(** X4. The cleanup of a section body only takes text out: what it returns
    is the body with some of its units deleted, the others in their order;
    it is never longer than the body. *)
Theorem cleanSectionBody_only_deletes :
  forall body title,
    subsequence (cleanSectionBody body title) body
    /\ List.length (cleanSectionBody body title) <= List.length body.
Proof.
  intros body title.
  assert (H : subsequence (cleanSectionBody body title) body).
  { unfold cleanSectionBody. destruct (negb (nonempty body)); [apply subsequence_refl|].
    cbv zeta.
    eapply subsequence_trans; [apply remove_all_subsequence|].
    eapply subsequence_trans; [apply remove_all_subsequence|].
    eapply subsequence_trans; [apply remove_all_subsequence|].
    destruct (nonempty title); [|apply subsequence_refl].
    eapply subsequence_trans; apply remove_all_subsequence. }
  split; [exact H|now apply subsequence_length].
Qed.

Lemma same_letter_lt y : Regex.same_letter 60%N y = (60 =? y)%N.
Proof.
  unfold Regex.same_letter, Regex.canonicalize.
  change ((97 <=? 60)%N && (60 <=? 122)%N) with false. cbv iota.
  destruct ((97 <=? y)%N && (y <=? 122)%N) eqn:E.
  - apply andb_prop in E. destruct E as [E1 E2].
    apply N.leb_le in E1, E2.
    transitivity false; [apply N.eqb_neq; lia | symmetry; apply N.eqb_neq; lia].
  - reflexivity.
Qed.
(** * Access control in the Docker proxy of Portainer

    A shallow embedding of [api/portainer.go], [api/http/proxy/filter.go] and
    [api/http/proxy/transport.go], and the properties of the access-control
    proxy that hold (or fail) on it.

    Conventions of the embedding:
    - Go's [int]-based identifiers ([UserID], [TeamID], [UserRole]) are [Z];
      no arithmetic is done on them, only comparisons.
    - [interface{}] values decoded from JSON are the inductive [value];
      a [map[string]interface{}] is a [gmap string value].
    - A function of type [(T, error)] that can also panic returns a [result].
    - Documents are values: the maps of a decoded payload are distinct
      objects, so the in-place decoration of one document is not visible
      through another.
    - The transport threads the list of requests served by the engine through
      a small state monad, so that "the engine was (not) contacted" is a
      statement about that list. *)

From stdpp Require Import gmap strings list fin_maps.
From Stdlib Require Import ZArith Lia Ascii.

#[local] Set Warnings "-register-all".

(** ** Package [portainer] ([api/portainer.go]) *)

Module portainer.

Definition UserID := Z.
Definition UserRole := Z.
Definition TeamID := Z.
Definition ResourceControlID := Z.
Definition ResourceAccessLevel := Z.

(** [Team] represents a list of user accounts. *)
Record Team := { Team_ID : TeamID; Team_Name : string }.

(** [TokenData] represents the data embedded in a JWT token. *)
Record TokenData := {
  TokenData_ID : UserID;
  TokenData_Username : string;
  TokenData_Role : UserRole
}.

(** [ResourceControl] is a reference to a Docker resource with specific
    access controls; [OwnerID] and [AccessLevel] are the deprecated fields. *)
Record ResourceControl := {
  RC_OwnerID : UserID;
  RC_AccessLevel : ResourceAccessLevel;
  RC_ID : ResourceControlID;
  RC_ResourceID : string;
  RC_Users : list UserID;
  RC_Teams : list TeamID
}.

(** [const ( _ UserRole = iota; AdministratorRole; StandardUserRole )] *)
Definition AdministratorRole : UserRole := 1%Z.
Definition StandardUserRole : UserRole := 2%Z.

(** The argument of [ResourceControlService.ResourceControls] at its call
    sites in the transport. *)
Inductive ResourceControlType :=
  | ContainerResourceControl
  | ServiceResourceControl
  | VolumeResourceControl.
(** * Manage_Intervals_Challenge: the interval list of [manage_intervals.py]

    A shallow embedding of class [EditIntervalsProgram]: the flat endpoint
    list [_m_IntervalList], the logger the methods write to, and the methods
    [printIntervals], [addInterval], [removeInterval] and [clearList],
    followed by the properties of the specification that concern them. *)

From Stdlib Require Import ZArith List Bool String Ascii Lia DecimalString
  PeanoNat Sorted.
Import ListNotations.
Open Scope Z_scope.

(** * Part I: the program *)

(** ** The logger

    [logging.getLogger()] with [basicConfig(level=logging.INFO)].  A record
    keeps the format string and its arguments apart, as [logging] does. *)

Inductive level : Type := DEBUG | INFO | ERROR.

Definition level_rank (l : level) : nat :=
  match l with DEBUG => 10 | INFO => 20 | ERROR => 40 end%nat.

Inductive logarg : Type :=
| AIdx (n : nat)
| AList (l : list Z)
| AStr (s : string).

Record logrecord : Type := mkRecord
  { lr_level : level; lr_msg : string; lr_args : list logarg }.

Record logger : Type := mkLogger
  { lg_level : level; lg_emitted : list logrecord }.

Definition logger_emit (r : logrecord) (lg : logger) : logger :=
  if (level_rank (lg_level lg) <=? level_rank (lr_level r))%nat
  then mkLogger (lg_level lg) (lg_emitted lg ++ [r])
  else lg.

(** ** Program state: the two attributes set by [__init__],
    [_m_IntervalList] and [_m_Logger] *)

Record program : Type := mkProgram
  { m_IntervalList : list Z; m_Logger : logger }.

Definition init : program :=
  mkProgram [] (mkLogger INFO []).

(** ** A state-and-exception monad with a divergence outcome for loops *)

Inductive exn : Type := IndexError.

Inductive outcome (A : Type) : Type :=
| Ok (a : A) (s : program)
| Raise (e : exn) (s : program)
| Timeout.
Arguments Ok {A} a s.
Arguments Raise {A} e s.
Arguments Timeout {A}.

Definition M (A : Type) : Type := program -> outcome A.

Definition ret {A} (a : A) : M A := fun s => Ok a s.

Definition bind {A B} (m : M A) (k : A -> M B) : M B :=
  fun s => match m s with
           | Ok a s' => k a s'
           | Raise e s' => Raise e s'
           | Timeout => Timeout
           end.

Definition raise {A} (e : exn) : M A := fun s => Raise e s.

Declare Scope prog_scope.
Delimit Scope prog_scope with prog.
Notation "x <- c1 ;; c2" := (bind c1 (fun x => c2))
  (at level 61, c1 at next level, right associativity) : prog_scope.
Notation "c1 ;; c2" := (bind c1 (fun _ => c2))
  (at level 61, right associativity) : prog_scope.
Open Scope prog_scope.

(** [while cond: body] over the local variables [x]; the fuel bounds the
    number of iterations and running out of it is [Timeout]. *)
Fixpoint while {X} (fuel : nat) (cond : X -> M bool) (body : X -> M X) (x : X)
  : M X :=
  match fuel with
  | O => fun _ => Timeout
  | S fuel' =>
      b <- cond x ;;
      if b then (x' <- body x ;; while fuel' cond body x') else ret x
  end.

(** [for i in xs: body] *)
Fixpoint for_each {I X} (xs : list I) (body : I -> X -> M X) (x : X) : M X :=
  match xs with
  | [] => ret x
  | i :: xs' => x' <- body i x ;; for_each xs' body x'
  end.

(** ** Python list primitives on [self._m_IntervalList]

    Indices are the counters of the source, which start at 0 and are only
    incremented, so they are naturals; [L[-1]] is the separate [list_last]. *)

Definition set_list (l : list Z) (s : program) : program :=
  mkProgram l (m_Logger s).

(** The list object itself, as [logging] receives it for [%s]. *)
Definition list_snapshot : M (list Z) :=
  fun s => Ok (m_IntervalList s) s.

Definition list_len : M nat :=
  fun s => Ok (List.length (m_IntervalList s)) s.

Definition list_get (i : nat) : M Z :=
  fun s => match nth_error (m_IntervalList s) i with
           | Some v => Ok v s
           | None => Raise IndexError s
           end.

Definition py_last {A} (l : list A) : option A :=
  match l with
  | [] => None
  | a :: l' => Some (last l' a)
  end.

Definition list_last : M Z :=
  fun s => match py_last (m_IntervalList s) with
           | Some v => Ok v s
           | None => Raise IndexError s
           end.

Definition py_insert {A} (l : list A) (i : nat) (x : A) : list A :=
  firstn i l ++ x :: skipn i l.

Definition list_insert (i : nat) (x : Z) : M unit :=
  fun s => Ok tt (set_list (py_insert (m_IntervalList s) i x) s).

Definition list_append (x : Z) : M unit :=
  fun s => Ok tt (set_list (m_IntervalList s ++ [x]) s).

Definition py_del {A} (l : list A) (i : nat) : list A :=
  firstn i l ++ skipn (S i) l.

Definition list_del (i : nat) : M unit :=
  fun s => if (i <? List.length (m_IntervalList s))%nat
           then Ok tt (set_list (py_del (m_IntervalList s) i) s)
           else Raise IndexError s.

Definition list_clear : M unit :=
  fun s => Ok tt (set_list [] s).

Definition log (lv : level) (msg : string) (args : list logarg) : M unit :=
  fun s => Ok tt (mkProgram (m_IntervalList s)
                            (logger_emit (mkRecord lv msg args) (m_Logger s))).

(** ** printIntervals *)

(** [str(z)] for a Python integer *)
Definition str_of_int (z : Z) : string :=
  NilZero.string_of_int (Z.to_int z).

(** ['({intervalStart}, {intervalEnd})'.format(...)] *)
Definition format_interval (s e : Z) : string :=
  ("(" ++ str_of_int s ++ ", " ++ str_of_int e ++ ")")%string.
(** [diags.Append] skips a diagnostic that is already contained. *)
Definition Append (diags : Diagnostics) (d : Diagnostic) : Diagnostics :=
  if existsb (Diagnostic_eqb d) diags then diags else diags ++ [d].

Definition AddAttributeError (diags : Diagnostics) (p : Path)
    (summary detail : string) : Diagnostics :=
  Append diags {| DiagSeverity := SeverityError; DiagPath := p;
                  DiagSummary := summary; DiagDetail := detail |}.

Definition HasError (diags : Diagnostics) : bool :=
  existsb (fun d => match DiagSeverity d with
                    | SeverityError => true
                    | SeverityWarning => false
                    end) diags.

(** The request of a plan modifier of value type [V]; [State_Raw] and
    [Plan_Raw] are the whole prior state and the whole plan. *)
Record Request (V : Type) := {
  ReqPath : Path;
  ConfigValue : V;
  PlanValue : V;
  StateValue : V;
  Plan_Raw : Value;
  State_Raw : Value
}.
Arguments ReqPath {V}.
Arguments ConfigValue {V}.
Arguments PlanValue {V}.
Arguments StateValue {V}.
Arguments Plan_Raw {V}.
Arguments State_Raw {V}.

(** The response: its diagnostics (the planned value is left as it is). *)
Definition PlanModifyString (req : Request types_String)
    (resp : Diagnostics) : Diagnostics :=
  if IsNull (State_Raw req) then resp
  else if IsUnknown (attr_value (PlanValue req)) then resp
  else if IsUnknown (attr_value (ConfigValue req)) then resp
  else if IsNull (Plan_Raw req) then resp
  else if Equal (attr_value (PlanValue req)) (attr_value (StateValue req))
  then resp
  else AddAttributeError resp (ReqPath req) errImmutableAttributeSummary
         (Sprintf errImmutableAttributeDetailWithValues
            [ArgString (PathString (ReqPath req));
             ArgString (ValueString (StateValue req));
             ArgString (ValueString (PlanValue req))]).

Definition PlanModifyInt64 (req : Request types_Int64)
    (resp : Diagnostics) : Diagnostics :=
  if IsNull (State_Raw req) then resp
  else if IsUnknown (attr_value (PlanValue req)) then resp
  else if IsUnknown (attr_value (ConfigValue req)) then resp
  else if IsNull (Plan_Raw req) then resp
  else if Equal (attr_value (PlanValue req)) (attr_value (StateValue req))
  then resp
  else AddAttributeError resp (ReqPath req) errImmutableAttributeSummary
         (Sprintf errImmutableAttributeDetailWithValues
            [ArgString (PathString (ReqPath req));
             ArgInt (ValueInt64 (StateValue req));
             ArgInt (ValueInt64 (PlanValue req))]).

Definition PlanModifyBool (req : Request types_Bool)
    (resp : Diagnostics) : Diagnostics :=
  if IsNull (State_Raw req) then resp
  else if IsUnknown (attr_value (PlanValue req)) then resp
  else if IsUnknown (attr_value (ConfigValue req)) then resp
  else if IsNull (Plan_Raw req) then resp
  else if Equal (attr_value (PlanValue req)) (attr_value (StateValue req))
  then resp
  else AddAttributeError resp (ReqPath req) errImmutableAttributeSummary
         (Sprintf errImmutableAttributeDetailWithValues
            [ArgString (PathString (ReqPath req));
             ArgBool (ValueBool (StateValue req));
             ArgBool (ValueBool (PlanValue req))]).
(** The run of the specification: contents a, a, a, b, a from the most
    recent back; the run is the three leading records. *)
Example duplicateRun_example :
  let cached := [Example.record "g" "m1" "a" 0;
                 Example.record "g" "m2" "b" 2500;
                 Example.record "g" "m3" "a" 2600;
                 Example.record "g" "m4" "a" 2700;
                 Example.record "g" "m5" "a" 2800] in
  let duplicates := [Example.record "g" "m3" "a" 2600;
                     Example.record "g" "m4" "a" 2700;
                     Example.record "g" "m5" "a" 2800] in
  map messageID (spamOtherDuplicates cached duplicates)
  = ["m5"; "m4"; "m3"]%string
  /\ spamOtherDuplicates cached [] = [].
Proof. split; reflexivity. Qed.

(** Alice leaves [guild1]; then alice leaves [guild2], which is ignored. *)
Example userleave_examples :
  let left := userleave Example.defaultOptions
                (Example.aliceIn Example.guild1 true) Example.mixedCache in
  let ignored := userleave Example.ignoringGuild2
                   (Example.aliceIn Example.guild2 true) Example.mixedCache in
  value left = true
  /\ (warnedUsers (cacheAfter left), kickedUsers (cacheAfter left),
      bannedUsers (cacheAfter left)) = (["bob"], [], ["bob"])%string
  /\ messages (cacheAfter left) = messages Example.mixedCache
  /\ value ignored = false
  /\ cacheAfter ignored = Example.mixedCache.
Proof. repeat split. Qed.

-- Assigned task --
Write out exactly the lines from the start of the material through the line with "unfold Regex.same_letter, Regex.canonicalize.". No other output is expected.

-- Response area --
(** X4. The cleanup of a section body only takes text out: what it returns
    is the body with some of its units deleted, the others in their order;
    it is never longer than the body. *)
Theorem cleanSectionBody_only_deletes :
  forall body title,
    subsequence (cleanSectionBody body title) body
    /\ List.length (cleanSectionBody body title) <= List.length body.
Proof.
  intros body title.
  assert (H : subsequence (cleanSectionBody body title) body).
  { unfold cleanSectionBody. destruct (negb (nonempty body)); [apply subsequence_refl|].
    cbv zeta.
    eapply subsequence_trans; [apply remove_all_subsequence|].
    eapply subsequence_trans; [apply remove_all_subsequence|].
    eapply subsequence_trans; [apply remove_all_subsequence|].
    destruct (nonempty title); [|apply subsequence_refl].
    eapply subsequence_trans; apply remove_all_subsequence. }
  split; [exact H|now apply subsequence_length].
Qed.

Lemma same_letter_lt y : Regex.same_letter 60%N y = (60 =? y)%N.
Proof.
  unfold Regex.same_letter, Regex.canonicalize.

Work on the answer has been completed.